> **PROBLEM TO WORK ON**:
From the top of the records below down to the line containing "validateIdentifierList 33 (raw_Exclude", reproduce every line exactly.

> **DATA FOR REVIEW**:
Definition validatePayload (raw : rawPayload) : list semantic :=
  let governs := payloadModeCanGovernCompatibility (raw_Mode raw) in
  validateIdentifierList 32 (raw_Columns raw) true ++
  validateIdentifierList 33 (raw_Exclude raw) false ++
  reject 31 (raw_Mode raw) (negb governs) (semanticFault (bs "must be one of " ++ readableList payloadModes)) ++
  positiveInt 35 (raw_MaxBytes raw) ++
  (if written_set (raw_Columns raw) && written_set (raw_Exclude raw)
   then reportStructured 33 (raw_Exclude raw) (semanticFault (bs "payload.columns and payload.exclude are mutually exclusive"))
   else if negb governs then [] else validatePayloadCompatibility raw).

(** *** validate.go: the pass *)

Definition validateRoot (raw : rawConfig) : list semantic :=
  reject 1 (raw_Version raw) (negb (value (raw_Version raw) =? 1)) (semanticFault (bs "must equal 1")) ++
  validateName 2 (raw_Instance raw).

Definition validateDatabase (raw : rawDatabase) : list semantic :=
  validateConnection 3 (raw_URL raw) ++ validateConnection 5 (raw_ListenURL raw) ++
  (if negb (Valid (raw_Schema raw)) then []
   else let defect := identifierDefect IsLetter (value (raw_Schema raw)) in
        if negb (bool_decide (defect = identOK))
        then reject 4 (raw_Schema raw) true (semanticFault (identifier_message defect))
        else reject 4 (raw_Schema raw) (usesReservedSchemaPrefix (value (raw_Schema raw))) reservedSchemaFault).

Definition validateWorker (raw : rawWorker) : list semantic :=
  validateConcurrencyRange 6 (raw_Concurrency raw) ++ between 7 (raw_BatchSize raw) 1 10000 ++
  positiveDuration 8 (raw_PollInterval raw) ++ positiveDuration 8 (raw_LeaseTimeout raw) ++
  positiveDuration 8 (raw_DrainTimeout raw).

Definition validateRetention (raw : rawRetention) : list semantic :=
  positiveDuration 10 (raw_Keep raw) ++ positiveDuration 10 (raw_PartitionInterval raw) ++
  positiveDuration 10 (raw_Precreate raw).

Definition validateRetry (raw : rawRetry) : list semantic :=
  atLeast 14 (raw_MaxAttempts raw) 1 ++ oneOf 15 (raw_Backoff raw) retryBackoffs ++
  positiveDuration 17 (raw_MaxInterval raw).

Definition validateDefaults (raw : rawDefaults) : list semantic :=
  positiveDuration 13 (def_Timeout raw) ++ validateRetry (value (def_Retry raw)) ++ validateHeaders (def_Headers raw).

Definition validateListener (raw : rawListener) : list semantic :=
  validateName 23 (raw_Name raw) ++ validateTable (raw_Table raw) ++ validateOperations (raw_Operations raw) ++
  positiveDuration 13 (raw_Timeout raw) ++ validateConcurrencyRange 39 (listener_Concurrency raw) ++
  validateRetry (value (raw_Retry raw)) ++ validatePayload (value (raw_Payload raw)) ++
  validateDestination (value (raw_Destination raw)).

Definition validate_reports (raw : rawConfig) : list semantic :=
  validateRoot raw ++ validateDatabase (value (raw_Database raw)) ++ validateWorker (value (raw_Worker raw)) ++
  validateRetention (value (raw_Retention raw)) ++ validateDefaults (value (raw_Defaults raw)) ++
  validateListenerNames (value (raw_Listeners raw)) ++ (value (raw_Listeners raw) ≫= validateListener).

Definition validate (raw : rawConfig) : option Errors := mapM positioned (validate_reports raw).
End rules.

(** ** compare.go: the rules between resolved values *)

(** A resolved value with the written wrapper it came from; [unwritten] stands for none. *)
Record effective (A : Type) := { effective_value : A; effective_source : wrapper A }.
Arguments effective_value {A} e.
Arguments effective_source {A} e.
Abbreviation effectiveDuration := (effective Z).
Abbreviation effectiveInt := (effective Z).

Definition resolved_from (v : Z) (written : list (wrapper Z)) : effective Z :=
  {| effective_value := v;
     effective_source := default (unwritten 0%Z) (head (List.filter written_set written)) |}.

Definition effective_readable (e : effective Z) : bool := negb (written_set (effective_source e)) || Valid (effective_source e).
Definition effective_positive (e : effective Z) : bool := effective_readable e && (0 <? effective_value e)%Z.
Definition comparableConcurrency (e : effective Z) : bool :=
  effective_readable e && concurrencyCanParticipateInComparison (effective_value e).

Definition comparisonAnchor (left right : wrapper Z) : option (wrapper Z) :=
  if written_set left then Some left else if written_set right then Some right else None.

Definition leaseComparisonFault : fault := semanticFault
  (bs "worker.lease_timeout must be greater than the largest effective listeners[].timeout; " ++
   bs "increase the lease or lower the timeout because a lease no longer than a request timeout causes duplicate deliveries").
Definition keepComparisonFault : fault := semanticFault
  (bs "retention.keep must be at least retention.partition_interval; increase retention.keep or lower retention.partition_interval").
Definition precreateComparisonFault : fault := semanticFault
  (bs "retention.precreate must be at least retention.partition_interval; " ++
   bs "increase retention.precreate or lower retention.partition_interval").
Definition retryPositiveFault : fault := semanticFault (bs "retry.initial_interval must be greater than zero").
Definition retryComparisonFault : fault := semanticFault
  (bs "retry.initial_interval must be no greater than retry.max_interval; lower retry.initial_interval or raise retry.max_interval").
Definition concurrencyComparisonFault : fault := semanticFault
  (bs "listeners[].concurrency must be no greater than worker.concurrency; " ++
   bs "lower the listener concurrency or raise worker.concurrency").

> **REPLY TO THE EXERCISE**:
Definition validatePayload (raw : rawPayload) : list semantic :=
  let governs := payloadModeCanGovernCompatibility (raw_Mode raw) in
  validateIdentifierList 32 (raw_Columns raw) true ++
  validateIdentifierList 33 (raw_Exclude raw) false ++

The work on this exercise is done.